Four weakly antiferromagnetic interacting biradicals of benzo[1,2-b:4,5-b′]dithiophene (BDT) and BDT extended with two thiophenes (BDTTh2) linked with nitronyl and imino nitroxides (NN and IN) as BDT–NN, BDT–IN, BDTTh2–NN, and BDTTh2–IN were designed, synthesized, and characterized. Short intermolecular π–π distances were found (3.42 Å) for BDT–NN, whereas larger ones were found for BDT–IN (3.54 Å) and BDTTh2–NN (3.67 Å), respectively. Intramolecular magnetic interaction (Jintra,exp/kB) of BDT–NN (−26 K) is much larger than for BDT–IN (−5.3 K), while it is reduced for the dithiophene-extended molecule BDTTh2–NN (−2.3 K).
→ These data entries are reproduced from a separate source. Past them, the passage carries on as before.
Lemma plan_segment_spec seg chunks total :
  file_entry_wf seg -> 0 <= total <= u64_max ->
  match plan_segment shard offsets raws (chunks, total) seg with
  | Ok (chunks', total') => exists cs, (forall cs', segment_plan xgs lookups seg cs' <-> cs' = cs) /\
      total' = total + fe_unpacked_segment_bytes seg /\ total' <= u64_max /\ chunks' = chunks ++ cs
  | Err _ => forall cs, segment_plan xgs lookups seg cs -> u64_max < total + fe_unpacked_segment_bytes seg
  | Panic => False
  end.
Proof.
  intros (_ & _ & Hb & Hs & He) Ht. unfold plan_segment, segment_plan. unfold in_u32 in *.
  destruct (Z.ltb_spec (fe_chunk_index_end seg) (fe_chunk_index_start seg)); cbn [negb]; [intros cs (? & _); lia|].
  destruct (offsets !! fe_xorb_hash seg) as [[s n]|] eqn:Eo; cbn [ok_or].
  2: { intros cs (_ & (xh & ces & Hin & Ex & _) & _). exfalso.
       apply (offsets_for_None _ _ _ Hoff) in Eo. apply Eo. rewrite <- Ex.
       apply elem_of_map. by exists (xh, ces). }
  destruct (offsets_group _ _ _ Eo) as (xh & ces & Hin & Ex & -> & _).
  destruct (Z.ltb_spec (len ces) (fe_chunk_index_end seg)); cbn [negb].
  { intros cs (_ & (xh' & ces' & Hin' & Ex' & ?) & _).
    destruct (group_unique xgs xh xh' ces ces' Hnd) as [<- <-]; [done..|congruence|lia]. }
  pose proof (plan_chunks_spec seg s (len ces) (seqZ (fe_chunk_index_start seg) (fe_chunk_index_end seg - fe_chunk_index_start seg))
    0 chunks Eo) as Hc.
  lapply Hc; [clear Hc; intros Hc|apply Forall_forall; intros i Hi%elem_of_seqZ; unfold in_u32; lia].
  lapply Hc; [clear Hc; intros Hc|unfold u64_max; lia].
  destruct (fold_outcome _ _ _) as [[acc cs0]| |]; [| |done].
  - destruct Hc as (cs & Hcs & -> & ->). rewrite Z.add_0_l.
    destruct (Z.eqb_spec (sum_by pc_unpacked_segment_bytes cs) (fe_unpacked_segment_bytes seg)) as [Es|Hne];
      [|intros cs' (_ & _ & ->%Hcs & ?); done]. rewrite Es.
    unfold checked_add. destruct (Z.leb_spec (total + fe_unpacked_segment_bytes seg) u64_max); cbn [ok_or]; [|lia].
    exists cs. split; [|done]. intros cs'. split; [by intros (_ & _ & ->%Hcs & _)|intros ->].
    split; [done|]. split; [by exists xh, ces; rewrite Ex|]. split; [by apply Hcs|done].
  - intros cs' (_ & _ & Hcs & Hsum). apply Hc in Hcs. unfold u64_max in *. lia.
Qed.
(* ===== verification/Text.v ===== *)
(** * Strings

    A Rust [str] is the [string] of its UTF-8 bytes.  The methods of [str] the
    program calls, as functions on such strings, with their lemmas. *)
From S2P Require Import Prelude Crates.
From Stdlib Require Import Ascii String.

Local Open Scope string_scope.

(** [str::strip_prefix]. *)
Fixpoint strip_prefix (p s : string) : option string :=
  match p, s with
  | EmptyString, _ => Some s
  | String a p', String b s' => if Ascii.eqb a b then strip_prefix p' s' else None
  | String _ _, EmptyString => None
  end.

Definition starts_with (p s : string) : bool := match strip_prefix p s with Some _ => true | None => false end.

(** [str::contains(char)] for an ASCII character. *)
Fixpoint contains_char (c : ascii) (s : string) : bool :=
  match s with
  | EmptyString => false
  | String a s' => Ascii.eqb a c || contains_char c s'
  end.

(** [str::split] on the ASCII characters that satisfy [sep]: at least one piece. *)
Fixpoint split_where (sep : ascii -> bool) (s : string) : list string :=
  match s with
  | EmptyString => [EmptyString]
  | String a s' =>
      if sep a then EmptyString :: split_where sep s'
      else match split_where sep s' with
           | piece :: rest => String a piece :: rest
           | [] => [String a EmptyString]
           end
  end.
Definition split_on (c : ascii) : string -> list string := split_where (Ascii.eqb c).

(** [str::split_once(char)] for an ASCII character. *)
Fixpoint split_once (c : ascii) (s : string) : option (string * string) :=
  match s with
  | EmptyString => None
  | String a s' =>
      if Ascii.eqb a c then Some (EmptyString, s')
      else match split_once c s' with
           | Some (l, r) => Some (String a l, r)
           | None => None
           end
  end.

(** The number of bytes of the whitespace character a string starts with, zero
    if it starts with none: [char::is_whitespace] on the UTF-8 encoding. *)
Definition ws_width (s : string) : nat :=
  match s with
  | EmptyString => 0
  | String a s1 =>
      let n := nat_of_ascii a in
      if ((9 <=? n) && (n <=? 13) || (n =? 32))%nat then 1
      else
        match s1 with
        | EmptyString => 0
        | String b s2 =>
            let m := nat_of_ascii b in
            if (n =? 194)%nat then (if ((m =? 133) || (m =? 160))%nat then 2 else 0)
            else
              match s2 with
              | EmptyString => 0
              | String c _ =>
                  let k := nat_of_ascii c in
                  if ((n =? 225) && (m =? 154) && (k =? 128))%nat then 3
                  else if ((n =? 226) && (m =? 128) && ((128 <=? k) && (k <=? 138) || (k =? 168) || (k =? 169) || (k =? 175)))%nat then 3
                  else if ((n =? 226) && (m =? 129) && (k =? 159))%nat then 3
                  else if ((n =? 227) && (m =? 128) && (k =? 128))%nat then 3
                  else 0
              end
        end
  end.

Definition flush (word : string) : list string := if (word =? "")%string then [] else [word].

(** [str::split_whitespace]; [skip] bytes of the current character are left. *)
Fixpoint words_from (skip : nat) (word s : string) : list string :=
  match s with
  | EmptyString => flush word
  | String a s' =>
      match skip with
      | S k => words_from k word s'
      | O => match ws_width s with
             | O => words_from O (word +:+ String a EmptyString) s'
             | S k => flush word ++ words_from k EmptyString s'
             end
      end
  end.
Definition split_whitespace (s : string) : list string := words_from 0 EmptyString s.

(** [str::trim().is_empty()]: only whitespace. *)
Definition is_blank (s : string) : bool := match split_whitespace s with [] => true | _ => false end.

(** [char::is_ascii_hexdigit] on every character. *)
Definition is_hexdigit (a : ascii) : bool := is_lower_hex_digit a || let n := nat_of_ascii a in (65 <=? n)%nat && (n <=? 70)%nat.
Definition all_hexdigits (s : string) : bool := string_forallb is_hexdigit s.

(** [str::trim]; [skip] bytes of a whitespace character are left. *)
Fixpoint trim_start_from (skip : nat) (s : string) : string :=
  match s with
  | EmptyString => EmptyString
  | String _ rest =>
      match skip with
      | S skip => trim_start_from skip rest
      | O => match ws_width s with O => s | S width => trim_start_from width rest end
      end
  end.
Fixpoint trim_end (s : string) : string :=
  match s with
  | EmptyString => EmptyString
  | String a rest => if is_blank s then EmptyString else String a (trim_end rest)
  end.
Definition trim (s : string) : string := trim_end (trim_start_from 0 s).

(** [String::from_utf8]: well-formed UTF-8. *)
Definition between (lo hi : nat) (b : Byte.byte) : bool :=
  let n := N.to_nat (Byte.to_N b) in (lo <=? n)%nat && (n <=? hi)%nat.
Definition cont : Byte.byte -> bool := between 128 191.
Fixpoint utf8_valid (bs : list Byte.byte) : bool :=
  match bs with
  | [] => true
  | b :: r =>
      if between 0 127 b then utf8_valid r
      else
        match r with
        | [] => false
        | c :: r =>
            if between 194 223 b then cont c && utf8_valid r
            else
              match r with
              | [] => false
              | d :: r =>
                  if between 224 239 b then
                    between (if between 224 224 b then 160 else 128) (if between 237 237 b then 159 else 191) c &&
                    cont d && utf8_valid r
                  else
                    match r with
                    | [] => false
                    | e :: r =>
                        between 240 244 b &&
                        between (if between 240 240 b then 144 else 128) (if between 244 244 b then 143 else 191) c &&
                        cont d && cont e && utf8_valid r
                    end
              end
        end
  end.
Definition from_utf8 (bs : list Byte.byte) : option string :=
  if utf8_valid bs then Some (String.string_of_list_byte bs) else None.

(** [to_lowercase], which matters on ASCII letters only where the code uses it. *)
Definition ascii_to_lower (a : ascii) : ascii :=
  let n := nat_of_ascii a in
  if (65 <=? n)%nat && (n <=? 90)%nat then ascii_of_nat (n + 32) else a.
Fixpoint string_to_lower (s : string) : string :=
  match s with EmptyString => EmptyString | String a s => String (ascii_to_lower a) (string_to_lower s) end.

(** [trim_end_matches('/')], [trim_start_matches('/')] and [trim_matches('/')]. *)
Fixpoint trim_end_slashes (s : string) : string :=
  match s with
  | EmptyString => EmptyString
  | String a s => let s := trim_end_slashes s in if (s =? "")%string && Ascii.eqb a "/"%char then EmptyString else String a s
  end.
Fixpoint trim_start_slashes (s : string) : string :=
  match s with
  | String a r => if Ascii.eqb a "/"%char then trim_start_slashes r else s
  | EmptyString => EmptyString
  end.
Definition trim_slashes (s : string) : string := trim_end_slashes (trim_start_slashes s).

(** ** Lemmas *)

Lemma strip_prefix_Some p s r : strip_prefix p s = Some r <-> s = p +:+ r.
Proof.
  revert s. induction p as [|a p IH]; intros s; cbn [strip_prefix]; [split; [by intros [= ->]|by intros ->]|].
  destruct s as [|b s]; [done|]. destruct (Ascii.eqb_spec a b) as [->|Hn].
  - rewrite IH. split; [by intros ->|by intros [= ->]].
  - split; [done|]. by intros [= ->].
Qed.

Lemma strip_prefix_app p r : strip_prefix p (p +:+ r) = Some r.
Proof. by apply strip_prefix_Some. Qed.

Lemma split_where_nonempty sep s : split_where sep s <> [].
Proof. destruct s as [|a s]; [done|]. cbn. destruct (sep a); [done|]. by destruct (split_where sep s). Qed.

Lemma split_on_plain c s : contains_char c s = false -> split_on c s = [s].
Proof.
  unfold split_on. induction s as [|a s IH]; [done|]. cbn [contains_char split_where].
  rewrite orb_false_iff, Ascii.eqb_sym. intros [-> H]. by rewrite (IH H).
Qed.

Lemma split_on_app c s r : contains_char c s = false -> split_on c (s +:+ String c r) = s :: split_on c r.
Proof.
  unfold split_on. induction s as [|a s IH]; cbn [contains_char split_where String.app append].
  - intros _. change ("" +:+ String c r) with (String c r). cbn [split_where]. by rewrite Ascii.eqb_refl.
  - rewrite orb_false_iff, Ascii.eqb_sym. intros [Ha H].
    change (String a s +:+ String c r) with (String a (s +:+ String c r)). cbn [split_where]. rewrite Ha. by rewrite (IH H).
Qed.

(** Splitting and joining. *)
Fixpoint join (c : ascii) (l : list string) : string :=
  match l with
  | [] => EmptyString
  | [s] => s
  | s :: rest => s +:+ String c (join c rest)
  end.

Lemma join_split c s : join c (split_on c s) = s.
Proof.
  unfold split_on. induction s as [|a s IH]; [done|]. cbn [split_where].
  pose proof (split_where_nonempty (Ascii.eqb c) s). destruct (Ascii.eqb_spec c a) as [<-|].
  - destruct (split_where _ s) as [|p rest]; [done|]. cbn [join] in *. by rewrite IH.
  - destruct (split_where _ s) as [|p rest]; [done|]. rewrite <- IH. by destruct rest.
Qed.

Lemma split_on_pieces c s : Forall (fun p => contains_char c p = false) (split_on c s).
Proof.
  unfold split_on. induction s as [|a s IH]; cbn [split_where]; [by repeat constructor|].
  destruct (Ascii.eqb_spec c a) as [<-|Hn]; [by constructor|].
  destruct (split_where _ s) as [|p rest]; [constructor; [|done]; cbn; by destruct (Ascii.eqb_spec a c)|].
  apply Forall_cons in IH as [Hp Hr]. constructor; [|done]. cbn. rewrite Hp. destruct (Ascii.eqb_spec a c); [congruence|done].
Qed.

Lemma split_on_three c s x y z :
  split_on c s = [x; y; z] <->
  s = x +:+ String c (y +:+ String c z) /\
  contains_char c x = false /\ contains_char c y = false /\ contains_char c z = false.
Proof.
  split.
  - intros E. pose proof (join_split c s) as Hj. pose proof (split_on_pieces c s) as Hp. rewrite E in Hj, Hp.
    apply Forall_cons in Hp as [? Hp]. apply Forall_cons in Hp as [? Hp]. apply Forall_cons in Hp as [? _].
    by rewrite <- Hj.
  - intros (-> & Hx & Hy & Hz). by rewrite !split_on_app, split_on_plain by done.
Qed.

Lemma string_app_assoc (a b c : string) : (a +:+ b) +:+ c = a +:+ (b +:+ c).
Proof. induction a as [|x a IH]; [done|]. change (String x ((a +:+ b) +:+ c) = String x (a +:+ (b +:+ c))). by rewrite IH. Qed.

Lemma string_app_inj_l (a b c : string) : a +:+ b = a +:+ c -> b = c.
Proof. induction a as [|x a IH]; [done|]. intros [=]. auto. Qed.

Lemma string_app_eq (a b c d : string) : String.length a = String.length b -> a +:+ c = b +:+ d -> a = b /\ c = d.
Proof.
  revert b. induction a as [|x a IH]; intros [|y b]; [done..|]. intros [= Hl] E.
  injection E as -> E. by destruct (IH b Hl E) as [-> ->].
Qed.

Lemma contains_char_app c a b : contains_char c (a +:+ b) = contains_char c a || contains_char c b.
Proof.
  induction a as [|x a IH]; [done|]. change (String x a +:+ b) with (String x (a +:+ b)). cbn [contains_char].
  by rewrite IH, orb_assoc.
Qed.
Lemma split_once_app c l r : contains_char c l = false -> split_once c (l +:+ String c r) = Some (l, r).
Proof.
  induction l as [|a l IH].
  - change ("" +:+ String c r) with (String c r). cbn [split_once]. by rewrite Ascii.eqb_refl.
  - cbn [contains_char]. intros [Ha Hl]%orb_false_iff. change (String a l +:+ String c r) with (String a (l +:+ String c r)).
    cbn [split_once]. by rewrite Ha, IH.
Qed.
Lemma split_once_Some c s l r : split_once c s = Some (l, r) <-> s = l +:+ String c r /\ contains_char c l = false.
Proof.
  split; [|intros [-> Hl]; by apply split_once_app]. revert l. induction s as [|a s IH]; intros l; cbn [split_once]; [done|].
  destruct (Ascii.eqb_spec a c) as [->|Hn]; [intros [= <- <-]; done|].
  destruct (split_once c s) as [[l' r']|]; [|done]. intros [= <- <-]. destruct (IH l' eq_refl) as [-> Hl']. split; [done|].
  cbn. rewrite Hl'. by destruct (Ascii.eqb_spec a c).
Qed.
Lemma split_once_None c s : split_once c s = None <-> contains_char c s = false.
Proof.
  induction s as [|a s IH]; cbn; [done|]. destruct (Ascii.eqb a c); [done|]. cbn. rewrite <- IH. by destruct (split_once c s) as [[]|].
Qed.

Lemma string_forallb_contains f c s : f c = false -> string_forallb f s = true -> contains_char c s = false.
Proof.
  intros Hc. induction s as [|a s IH]; [done|]. cbn. intros [Ha Hs]%andb_true_iff. rewrite (IH Hs).
  destruct (Ascii.eqb_spec a c) as [->|]; [congruence|done].
Qed.

Lemma ok_unwrap {E A} (o : outcome E A) d : is_ok o = true -> o = Ok (unwrap_or o d).
Proof. by destruct o. Qed.
Record VerifiedFileMapping := mkFileMapping {
  vf_file_hash : MerkleHash;
  vf_file_index : nat;
  vf_file_size : Z;
}.
Inductive IndexRegistrationError :=
| FileSizeConflict (file_hash : MerkleHash) (existing_size new_size : Z).
Record VerifiedChunkMapping := mkChunkMapping {
  vm_chunk_hash : MerkleHash;
  vm_xorb_hash : MerkleHash;
  vm_chunk_index : Z;
}.
Record VerifiedShardRegistration := mkRegistration {
  vr_shard_id : string;
  vr_files : list VerifiedFileMapping;
  vr_chunks : list VerifiedChunkMapping;
}.

Record MetadataIndex := mkIndex {
  file_to_shards : gmap MerkleHash (list FileShardRef);
  chunk_to_xorb : gmap MerkleHash (MerkleHash * Z);
}.

Definition index_new : MetadataIndex := mkIndex ∅ ∅.

(** The validation pass of [register_verified_shard]: sizes seen so far. *)
Definition check_file (file_map : gmap MerkleHash (list FileShardRef)) (registration_sizes : gmap MerkleHash Z)
    (file : VerifiedFileMapping) : outcome IndexRegistrationError (gmap MerkleHash Z) :=
  let previous := registration_sizes !! vf_file_hash file in
  let registration_sizes := <[vf_file_hash file := vf_file_size file]> registration_sizes in
  let conflict :=
    match previous with
    | Some existing_size => if existing_size =? vf_file_size file then None else Some existing_size
    | None => None
    end in
  match conflict with
  | Some existing_size => Err (FileSizeConflict (vf_file_hash file) existing_size (vf_file_size file))
  | None =>
      match file_map !! vf_file_hash file ≫= head with
      | Some existing_ref =>
          if fr_file_size existing_ref =? vf_file_size file then Ok registration_sizes
          else Err (FileSizeConflict (vf_file_hash file) (fr_file_size existing_ref) (vf_file_size file))
      | None => Ok registration_sizes
      end
  end.

Definition push_ref (entry : list FileShardRef) (file_ref : FileShardRef) : list FileShardRef :=
  if bool_decide (file_ref ∈ entry) then entry else entry ++ [file_ref].

Definition add_file (shard_id : string) (file_map : gmap MerkleHash (list FileShardRef))
    (file : VerifiedFileMapping) : gmap MerkleHash (list FileShardRef) :=
  let entry := default [] (file_map !! vf_file_hash file) in
  let file_ref := mkRef shard_id (vf_file_index file) (vf_file_size file) in
  <[vf_file_hash file := push_ref entry file_ref]> file_map.

Definition add_chunk (chunk_map : gmap MerkleHash (MerkleHash * Z)) (chunk : VerifiedChunkMapping)
  : gmap MerkleHash (MerkleHash * Z) :=
  <[vm_chunk_hash chunk := (vm_xorb_hash chunk, vm_chunk_index chunk)]> chunk_map.

Definition register_verified_shard (index : MetadataIndex) (registration : VerifiedShardRegistration)
  : MetadataIndex * outcome IndexRegistrationError unit :=
  let file_map := file_to_shards index in
  match fold_outcome (check_file file_map) ∅ (vr_files registration) with
  | Ok _ =>
      let file_map := fold_left (add_file (vr_shard_id registration)) (vr_files registration) file_map in
      let chunk_map := fold_left add_chunk (vr_chunks registration) (chunk_to_xorb index) in
      (mkIndex file_map chunk_map, Ok tt)
  | Err e => (index, Err e)
  | Panic => (index, Panic)
  end.

Definition get_file_refs (index : MetadataIndex) (file_hash : MerkleHash) : option (list FileShardRef) :=
  file_to_shards index !! file_hash.
Definition get_file_size (index : MetadataIndex) (file_hash : MerkleHash) : option Z :=
  fr_file_size <$> (file_to_shards index !! file_hash ≫= head).

(** [collect::<BTreeSet<_>>]: sorted by bytes, without duplicates. *)
Fixpoint btree_insert (x : string) (l : list string) : list string :=
  match l with
  | [] => [x]
  | y :: l' =>
      match String.compare x y with
      | Lt => x :: y :: l'
      | Eq => y :: l'
      | Gt => y :: btree_insert x l'
      end
  end.
Definition btree_collect (l : list string) : list string := fold_left (fun s x => btree_insert x s) l [].

Definition get_shards_for_file (index : MetadataIndex) (file_hash : MerkleHash) : option (list string) :=
  (fun refs => btree_collect (map fr_shard_id refs)) <$> get_file_refs index file_hash.
Definition get_xorb_for_chunk (index : MetadataIndex) (chunk_hash : MerkleHash) : option (MerkleHash * Z) :=
  chunk_to_xorb index !! chunk_hash.
Definition chunk_exists (index : MetadataIndex) (chunk_hash : MerkleHash) : bool :=
  bool_decide (is_Some (chunk_to_xorb index !! chunk_hash)).

Record IndexStats := mkStats { num_files : nat; num_chunks : nat }.
Definition stats (index : MetadataIndex) : IndexStats :=
  mkStats (size (file_to_shards index)) (size (chunk_to_xorb index)).

(** A sequence of registrations; the answers are in the same order. *)
Definition register_all (index : MetadataIndex) (registrations : list VerifiedShardRegistration)
  : MetadataIndex * list (outcome IndexRegistrationError unit) :=
  fold_left (fun '(index, answers) registration =>
    let '(index, answer) := register_verified_shard index registration in (index, answers ++ [answer]))
    registrations (index, []).

(** ** Specification: the log of accepted registrations

    The index is a view of the registrations it accepted, in order. *)
Definition log_refs (log : list VerifiedShardRegistration) (h : MerkleHash) : list FileShardRef :=
  concat (map (fun r => map (fun f => mkRef (vr_shard_id r) (vf_file_index f) (vf_file_size f))
                          (filter (fun f => vf_file_hash f = h) (vr_files r))) log).
Definition log_files (log : list VerifiedShardRegistration) : list VerifiedFileMapping := concat (map vr_files log).
Definition log_chunks (log : list VerifiedShardRegistration) : list VerifiedChunkMapping := concat (map vr_chunks log).

(** A file hash has one size. *)
Definition sizes_agree (files : list VerifiedFileMapping) : Prop :=
  forall f g, f ∈ files -> g ∈ files -> vf_file_hash f = vf_file_hash g -> vf_file_size f = vf_file_size g.

(** The last mapping of a chunk. *)
Definition last_chunk (chunks : list VerifiedChunkMapping) (h : MerkleHash) : option (MerkleHash * Z) :=
  (fun c => (vm_xorb_hash c, vm_chunk_index c)) <$> last (filter (fun c => vm_chunk_hash c = h) chunks).

Definition represents (index : MetadataIndex) (log : list VerifiedShardRegistration) : Prop :=
  sizes_agree (log_files log) /\
  (forall h, get_file_refs index h =
     if decide (log_refs log h = []) then None else Some (fold_left push_ref (log_refs log h) [])) /\
  (forall h, get_xorb_for_chunk index h = last_chunk (log_chunks log) h).

(** [accepts log regs answers log']: registering [regs] one after the other on
    top of [log] gives these answers and accepts the registrations of [log']:
    a registration is accepted exactly when the sizes still agree. *)
Inductive accepts : list VerifiedShardRegistration -> list VerifiedShardRegistration ->
    list (outcome IndexRegistrationError unit) -> list VerifiedShardRegistration -> Prop :=
| accepts_nil log : accepts log [] [] log
| accepts_ok log r regs answers log' :
    sizes_agree (log_files (log ++ [r])) -> accepts (log ++ [r]) regs answers log' ->
    accepts log (r :: regs) (Ok tt :: answers) log'
| accepts_err log r regs e answers log' :
    ~ sizes_agree (log_files (log ++ [r])) -> accepts log regs answers log' ->
    accepts log (r :: regs) (Err e :: answers) log'.

(** ** Lemmas *)

Lemma push_ref_elem l r x : x ∈ push_ref l r <-> x ∈ l \/ x = r.
Proof. unfold push_ref. case_bool_decide; set_solver. Qed.

Lemma push_ref_NoDup l r : NoDup l -> NoDup (push_ref l r).
Proof.
  unfold push_ref. intros Hn. case_bool_decide as Hr; [done|].
  apply NoDup_app. split; [done|]. split; [set_solver|apply NoDup_singleton].
Qed.

Lemma push_refs_spec news : forall l, NoDup l ->
  NoDup (fold_left push_ref news l) /\ (forall x, x ∈ fold_left push_ref news l <-> x ∈ l \/ x ∈ news) /\
  exists k, fold_left push_ref news l = l ++ k.
Proof.
  induction news as [|r news IH]; intros l Hl; cbn [fold_left].
  - split; [done|]. split; [set_solver|]. exists []. by rewrite app_nil_r.
  - destruct (IH (push_ref l r) (push_ref_NoDup l r Hl)) as (Hn & He & k & Hk). split; [done|]. split.
    + intros x. rewrite He, push_ref_elem. set_solver.
    + rewrite Hk. unfold push_ref. case_bool_decide; [by exists k|]. exists ([r] ++ k). by rewrite app_assoc.
Qed.

Lemma push_refs_known news : forall l, (forall r, r ∈ news -> r ∈ l) -> fold_left push_ref news l = l.
Proof.
  induction news as [|r news IH]; intros l Hl; cbn; [done|].
  assert (push_ref l r = l) as -> by (unfold push_ref; rewrite bool_decide_true by set_solver; done).
  apply IH. set_solver.
Qed.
Intermolecular interactions (zJinter,exp/kB) of BDT–NN (−6.5 K) and BDT–IN (−6.0 K) are stronger than for BDTTh2–NN (–4.6 K). Such large intermolecular couplings resulting from good π-stacking mark BDT-IN and BDTTh2–NN as promising crystalline materials with similar sized Jintra and Jinter. In addition, we also extracted a coupling within the chain of Jchain/kB = −2.2 K and a coupling between the chains of zJinterchain = −1.5 K for BDTTh2–NN by a Heisenberg chain model. Intra- and intermolecular interactions and spin densities were examined by DFT studies.